(Saved data entries)
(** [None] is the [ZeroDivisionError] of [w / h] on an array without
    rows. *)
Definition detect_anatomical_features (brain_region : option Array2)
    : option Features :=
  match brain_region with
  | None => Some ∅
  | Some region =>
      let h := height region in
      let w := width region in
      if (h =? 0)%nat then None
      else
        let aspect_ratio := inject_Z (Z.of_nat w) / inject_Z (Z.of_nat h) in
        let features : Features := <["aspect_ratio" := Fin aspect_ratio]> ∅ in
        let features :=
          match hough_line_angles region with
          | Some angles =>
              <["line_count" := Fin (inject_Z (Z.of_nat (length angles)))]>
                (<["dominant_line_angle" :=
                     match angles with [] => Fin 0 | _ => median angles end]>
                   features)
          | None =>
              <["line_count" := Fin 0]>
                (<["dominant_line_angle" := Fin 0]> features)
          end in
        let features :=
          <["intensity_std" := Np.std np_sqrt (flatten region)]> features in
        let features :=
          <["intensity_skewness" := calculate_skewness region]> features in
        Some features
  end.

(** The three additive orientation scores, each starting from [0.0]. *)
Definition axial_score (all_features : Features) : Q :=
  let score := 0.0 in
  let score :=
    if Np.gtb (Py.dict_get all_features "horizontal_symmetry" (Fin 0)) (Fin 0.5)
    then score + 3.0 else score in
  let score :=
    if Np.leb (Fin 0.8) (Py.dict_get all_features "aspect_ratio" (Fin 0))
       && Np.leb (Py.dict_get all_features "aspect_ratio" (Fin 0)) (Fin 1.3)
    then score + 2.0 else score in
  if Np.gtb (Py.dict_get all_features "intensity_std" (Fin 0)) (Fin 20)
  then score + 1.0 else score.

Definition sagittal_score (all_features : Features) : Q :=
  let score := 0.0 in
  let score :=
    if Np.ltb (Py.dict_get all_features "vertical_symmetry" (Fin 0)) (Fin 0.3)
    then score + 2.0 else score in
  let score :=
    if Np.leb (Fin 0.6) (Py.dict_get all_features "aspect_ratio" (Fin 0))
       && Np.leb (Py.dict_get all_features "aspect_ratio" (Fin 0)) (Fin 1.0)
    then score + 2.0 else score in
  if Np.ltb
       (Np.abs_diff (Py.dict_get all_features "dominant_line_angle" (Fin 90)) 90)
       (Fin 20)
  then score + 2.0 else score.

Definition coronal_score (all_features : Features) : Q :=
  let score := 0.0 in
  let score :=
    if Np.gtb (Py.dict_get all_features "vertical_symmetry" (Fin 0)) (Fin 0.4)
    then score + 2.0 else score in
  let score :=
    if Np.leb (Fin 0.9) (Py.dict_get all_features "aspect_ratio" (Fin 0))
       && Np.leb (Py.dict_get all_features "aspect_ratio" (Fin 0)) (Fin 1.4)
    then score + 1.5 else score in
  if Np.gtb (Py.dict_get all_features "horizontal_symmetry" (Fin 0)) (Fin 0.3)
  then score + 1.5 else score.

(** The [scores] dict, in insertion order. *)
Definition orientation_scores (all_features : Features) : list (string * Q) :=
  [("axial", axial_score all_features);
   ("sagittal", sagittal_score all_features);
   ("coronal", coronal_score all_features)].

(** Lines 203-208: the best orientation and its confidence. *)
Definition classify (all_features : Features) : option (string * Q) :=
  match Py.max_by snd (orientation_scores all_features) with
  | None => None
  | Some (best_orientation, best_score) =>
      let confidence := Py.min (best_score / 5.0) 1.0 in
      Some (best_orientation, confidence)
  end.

* * *

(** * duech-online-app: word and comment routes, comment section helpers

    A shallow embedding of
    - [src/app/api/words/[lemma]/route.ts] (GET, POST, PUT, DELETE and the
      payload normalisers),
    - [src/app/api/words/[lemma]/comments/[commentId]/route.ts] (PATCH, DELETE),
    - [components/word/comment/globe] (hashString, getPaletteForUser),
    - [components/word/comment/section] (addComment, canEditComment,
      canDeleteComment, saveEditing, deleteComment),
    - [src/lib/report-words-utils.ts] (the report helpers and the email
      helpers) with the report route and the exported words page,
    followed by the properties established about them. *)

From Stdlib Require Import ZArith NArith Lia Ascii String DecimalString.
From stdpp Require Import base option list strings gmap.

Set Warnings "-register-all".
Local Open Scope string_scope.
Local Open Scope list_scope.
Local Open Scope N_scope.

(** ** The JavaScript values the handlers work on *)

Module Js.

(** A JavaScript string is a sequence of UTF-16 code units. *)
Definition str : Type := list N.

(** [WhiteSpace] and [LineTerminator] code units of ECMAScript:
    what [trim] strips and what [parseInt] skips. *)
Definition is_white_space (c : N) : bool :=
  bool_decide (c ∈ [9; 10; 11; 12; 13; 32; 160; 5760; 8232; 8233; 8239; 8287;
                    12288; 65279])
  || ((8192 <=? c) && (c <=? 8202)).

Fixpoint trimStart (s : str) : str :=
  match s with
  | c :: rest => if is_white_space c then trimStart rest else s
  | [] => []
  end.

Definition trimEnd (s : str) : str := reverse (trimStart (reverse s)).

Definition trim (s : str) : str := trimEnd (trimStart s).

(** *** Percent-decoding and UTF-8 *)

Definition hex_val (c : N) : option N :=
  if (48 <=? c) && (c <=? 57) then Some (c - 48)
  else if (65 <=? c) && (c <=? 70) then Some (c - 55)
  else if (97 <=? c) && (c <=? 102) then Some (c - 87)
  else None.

---

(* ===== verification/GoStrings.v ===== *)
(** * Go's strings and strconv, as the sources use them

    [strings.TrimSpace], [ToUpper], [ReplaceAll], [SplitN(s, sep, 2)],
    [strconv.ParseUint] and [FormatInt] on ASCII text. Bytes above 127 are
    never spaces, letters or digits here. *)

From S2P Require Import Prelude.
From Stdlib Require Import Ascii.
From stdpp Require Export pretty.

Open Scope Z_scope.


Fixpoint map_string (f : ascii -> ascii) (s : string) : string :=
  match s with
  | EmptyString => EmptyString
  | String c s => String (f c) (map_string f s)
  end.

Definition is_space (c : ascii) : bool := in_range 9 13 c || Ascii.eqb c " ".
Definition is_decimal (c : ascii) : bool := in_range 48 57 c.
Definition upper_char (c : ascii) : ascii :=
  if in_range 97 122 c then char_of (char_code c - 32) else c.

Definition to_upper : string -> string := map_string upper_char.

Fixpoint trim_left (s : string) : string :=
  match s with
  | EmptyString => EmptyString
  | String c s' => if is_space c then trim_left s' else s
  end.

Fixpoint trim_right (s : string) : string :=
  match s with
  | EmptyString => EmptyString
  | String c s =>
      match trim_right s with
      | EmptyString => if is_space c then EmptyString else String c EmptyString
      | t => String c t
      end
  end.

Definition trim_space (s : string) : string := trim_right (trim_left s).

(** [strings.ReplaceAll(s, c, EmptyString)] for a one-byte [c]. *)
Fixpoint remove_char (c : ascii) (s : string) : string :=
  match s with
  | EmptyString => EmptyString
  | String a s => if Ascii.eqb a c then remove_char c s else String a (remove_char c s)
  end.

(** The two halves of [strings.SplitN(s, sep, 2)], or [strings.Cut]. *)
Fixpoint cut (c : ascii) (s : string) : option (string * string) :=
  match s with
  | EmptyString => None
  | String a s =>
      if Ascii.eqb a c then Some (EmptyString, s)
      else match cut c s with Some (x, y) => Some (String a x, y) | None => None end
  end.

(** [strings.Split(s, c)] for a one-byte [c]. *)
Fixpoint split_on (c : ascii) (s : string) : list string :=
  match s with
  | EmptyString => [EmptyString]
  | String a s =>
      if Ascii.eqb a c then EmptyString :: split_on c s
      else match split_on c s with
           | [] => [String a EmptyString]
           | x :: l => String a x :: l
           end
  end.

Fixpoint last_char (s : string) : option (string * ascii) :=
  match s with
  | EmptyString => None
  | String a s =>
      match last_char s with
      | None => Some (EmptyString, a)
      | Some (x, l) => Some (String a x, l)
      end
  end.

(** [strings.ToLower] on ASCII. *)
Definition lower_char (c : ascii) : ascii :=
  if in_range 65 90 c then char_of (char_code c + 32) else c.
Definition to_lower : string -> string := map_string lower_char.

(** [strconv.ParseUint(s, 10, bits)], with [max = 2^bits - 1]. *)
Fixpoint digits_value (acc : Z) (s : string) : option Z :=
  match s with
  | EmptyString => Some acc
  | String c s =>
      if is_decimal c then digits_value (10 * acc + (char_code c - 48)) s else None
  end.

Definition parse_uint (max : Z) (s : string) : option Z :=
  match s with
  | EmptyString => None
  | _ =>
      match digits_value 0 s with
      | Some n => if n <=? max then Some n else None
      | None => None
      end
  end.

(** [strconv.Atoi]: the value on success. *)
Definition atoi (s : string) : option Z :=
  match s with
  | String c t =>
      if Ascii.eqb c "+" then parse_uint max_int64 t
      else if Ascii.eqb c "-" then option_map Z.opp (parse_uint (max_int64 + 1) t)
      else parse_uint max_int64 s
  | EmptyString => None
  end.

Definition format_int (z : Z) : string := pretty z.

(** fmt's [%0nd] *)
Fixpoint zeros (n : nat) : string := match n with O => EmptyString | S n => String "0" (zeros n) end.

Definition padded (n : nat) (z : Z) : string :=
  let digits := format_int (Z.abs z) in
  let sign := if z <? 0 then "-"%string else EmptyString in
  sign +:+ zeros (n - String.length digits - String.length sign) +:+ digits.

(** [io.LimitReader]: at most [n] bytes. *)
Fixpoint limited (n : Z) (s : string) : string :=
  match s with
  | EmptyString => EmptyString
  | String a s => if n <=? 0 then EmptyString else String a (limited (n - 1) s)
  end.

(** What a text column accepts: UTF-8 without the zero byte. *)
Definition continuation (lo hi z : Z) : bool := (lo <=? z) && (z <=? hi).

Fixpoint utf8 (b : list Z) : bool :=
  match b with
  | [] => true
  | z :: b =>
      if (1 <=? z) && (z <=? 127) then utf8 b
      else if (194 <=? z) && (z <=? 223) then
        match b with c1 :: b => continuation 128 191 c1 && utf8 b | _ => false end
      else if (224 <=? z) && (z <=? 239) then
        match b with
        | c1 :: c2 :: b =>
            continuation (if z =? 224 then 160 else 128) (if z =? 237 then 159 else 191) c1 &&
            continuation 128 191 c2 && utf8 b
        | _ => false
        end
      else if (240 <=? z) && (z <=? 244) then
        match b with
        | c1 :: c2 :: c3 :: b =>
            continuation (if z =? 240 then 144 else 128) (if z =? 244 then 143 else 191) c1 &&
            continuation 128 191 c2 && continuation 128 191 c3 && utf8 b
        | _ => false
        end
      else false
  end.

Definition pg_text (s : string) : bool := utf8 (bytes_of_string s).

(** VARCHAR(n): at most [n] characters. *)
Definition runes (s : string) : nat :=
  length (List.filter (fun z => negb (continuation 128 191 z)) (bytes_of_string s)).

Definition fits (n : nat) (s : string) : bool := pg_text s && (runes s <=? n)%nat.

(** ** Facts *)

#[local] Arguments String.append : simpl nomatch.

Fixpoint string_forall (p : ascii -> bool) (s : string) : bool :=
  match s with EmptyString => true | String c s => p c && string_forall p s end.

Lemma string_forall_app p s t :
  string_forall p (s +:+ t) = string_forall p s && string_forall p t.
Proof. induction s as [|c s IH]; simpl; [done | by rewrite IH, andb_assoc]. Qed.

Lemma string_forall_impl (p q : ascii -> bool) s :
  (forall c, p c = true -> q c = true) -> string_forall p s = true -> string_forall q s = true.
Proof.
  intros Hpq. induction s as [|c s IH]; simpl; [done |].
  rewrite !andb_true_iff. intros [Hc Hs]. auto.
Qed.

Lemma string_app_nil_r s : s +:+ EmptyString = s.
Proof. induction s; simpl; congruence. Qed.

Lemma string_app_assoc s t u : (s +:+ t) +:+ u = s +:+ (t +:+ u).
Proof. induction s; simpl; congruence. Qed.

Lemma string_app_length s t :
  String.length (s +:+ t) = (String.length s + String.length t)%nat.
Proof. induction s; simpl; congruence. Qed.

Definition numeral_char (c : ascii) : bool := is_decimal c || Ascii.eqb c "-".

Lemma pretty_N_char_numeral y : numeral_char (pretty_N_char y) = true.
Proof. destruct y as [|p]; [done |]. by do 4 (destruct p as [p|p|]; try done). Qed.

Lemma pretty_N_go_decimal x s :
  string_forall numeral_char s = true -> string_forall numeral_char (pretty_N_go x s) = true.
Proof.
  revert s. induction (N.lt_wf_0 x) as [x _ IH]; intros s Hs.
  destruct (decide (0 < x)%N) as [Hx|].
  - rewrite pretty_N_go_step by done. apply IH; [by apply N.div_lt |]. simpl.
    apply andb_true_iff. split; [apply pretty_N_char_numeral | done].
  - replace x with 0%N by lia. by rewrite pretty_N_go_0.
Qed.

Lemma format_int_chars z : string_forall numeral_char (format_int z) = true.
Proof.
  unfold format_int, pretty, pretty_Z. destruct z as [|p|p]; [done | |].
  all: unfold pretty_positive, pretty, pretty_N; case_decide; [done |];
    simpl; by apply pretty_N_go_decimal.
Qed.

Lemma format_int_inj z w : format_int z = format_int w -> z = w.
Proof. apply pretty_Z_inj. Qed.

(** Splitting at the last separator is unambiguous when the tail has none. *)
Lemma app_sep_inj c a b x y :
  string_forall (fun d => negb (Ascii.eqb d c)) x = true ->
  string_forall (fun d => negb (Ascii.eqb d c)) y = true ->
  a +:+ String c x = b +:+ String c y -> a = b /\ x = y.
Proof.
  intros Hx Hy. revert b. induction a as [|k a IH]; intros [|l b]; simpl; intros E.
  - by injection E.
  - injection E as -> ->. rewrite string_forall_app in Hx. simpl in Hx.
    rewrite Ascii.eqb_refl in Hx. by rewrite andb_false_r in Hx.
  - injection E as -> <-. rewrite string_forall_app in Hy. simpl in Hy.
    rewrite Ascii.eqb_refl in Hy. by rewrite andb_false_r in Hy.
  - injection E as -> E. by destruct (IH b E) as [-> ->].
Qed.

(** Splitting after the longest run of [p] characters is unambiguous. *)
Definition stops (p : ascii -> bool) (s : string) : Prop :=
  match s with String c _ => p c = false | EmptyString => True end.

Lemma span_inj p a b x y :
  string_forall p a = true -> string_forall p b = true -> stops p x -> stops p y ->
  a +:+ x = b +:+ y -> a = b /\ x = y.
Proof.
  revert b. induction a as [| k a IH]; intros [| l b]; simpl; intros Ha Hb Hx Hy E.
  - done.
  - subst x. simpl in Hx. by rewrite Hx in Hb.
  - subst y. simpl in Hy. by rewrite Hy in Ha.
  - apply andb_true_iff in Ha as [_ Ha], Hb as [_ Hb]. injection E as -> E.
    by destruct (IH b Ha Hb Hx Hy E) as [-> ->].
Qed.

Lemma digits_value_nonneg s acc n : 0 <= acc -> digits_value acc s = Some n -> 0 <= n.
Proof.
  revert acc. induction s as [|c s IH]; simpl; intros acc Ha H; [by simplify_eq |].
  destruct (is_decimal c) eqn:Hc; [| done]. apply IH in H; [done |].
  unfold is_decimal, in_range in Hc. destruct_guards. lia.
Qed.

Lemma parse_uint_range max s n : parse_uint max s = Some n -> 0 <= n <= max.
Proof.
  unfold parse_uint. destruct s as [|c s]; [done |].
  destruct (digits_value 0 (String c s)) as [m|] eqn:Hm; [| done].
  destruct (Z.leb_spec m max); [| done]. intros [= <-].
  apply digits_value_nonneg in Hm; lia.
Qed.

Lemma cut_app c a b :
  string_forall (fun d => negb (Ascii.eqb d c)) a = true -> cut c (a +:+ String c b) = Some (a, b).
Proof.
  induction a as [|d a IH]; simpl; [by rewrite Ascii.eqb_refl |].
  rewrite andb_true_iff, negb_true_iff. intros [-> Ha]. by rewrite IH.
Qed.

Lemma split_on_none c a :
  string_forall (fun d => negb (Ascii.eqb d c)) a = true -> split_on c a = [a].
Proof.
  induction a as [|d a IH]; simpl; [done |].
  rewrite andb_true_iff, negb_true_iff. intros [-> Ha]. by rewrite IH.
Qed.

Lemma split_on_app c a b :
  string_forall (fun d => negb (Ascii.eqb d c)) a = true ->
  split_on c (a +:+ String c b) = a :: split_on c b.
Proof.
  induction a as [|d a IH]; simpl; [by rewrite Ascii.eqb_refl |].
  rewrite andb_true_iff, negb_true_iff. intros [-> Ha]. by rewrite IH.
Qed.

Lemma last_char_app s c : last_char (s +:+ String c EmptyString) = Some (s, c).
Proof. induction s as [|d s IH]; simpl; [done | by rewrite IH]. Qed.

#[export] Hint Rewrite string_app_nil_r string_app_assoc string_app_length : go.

:: Exercise directions ::
Determine how many lines of the data above contain the string "runes", and answer with the number only.

:: Result ::
2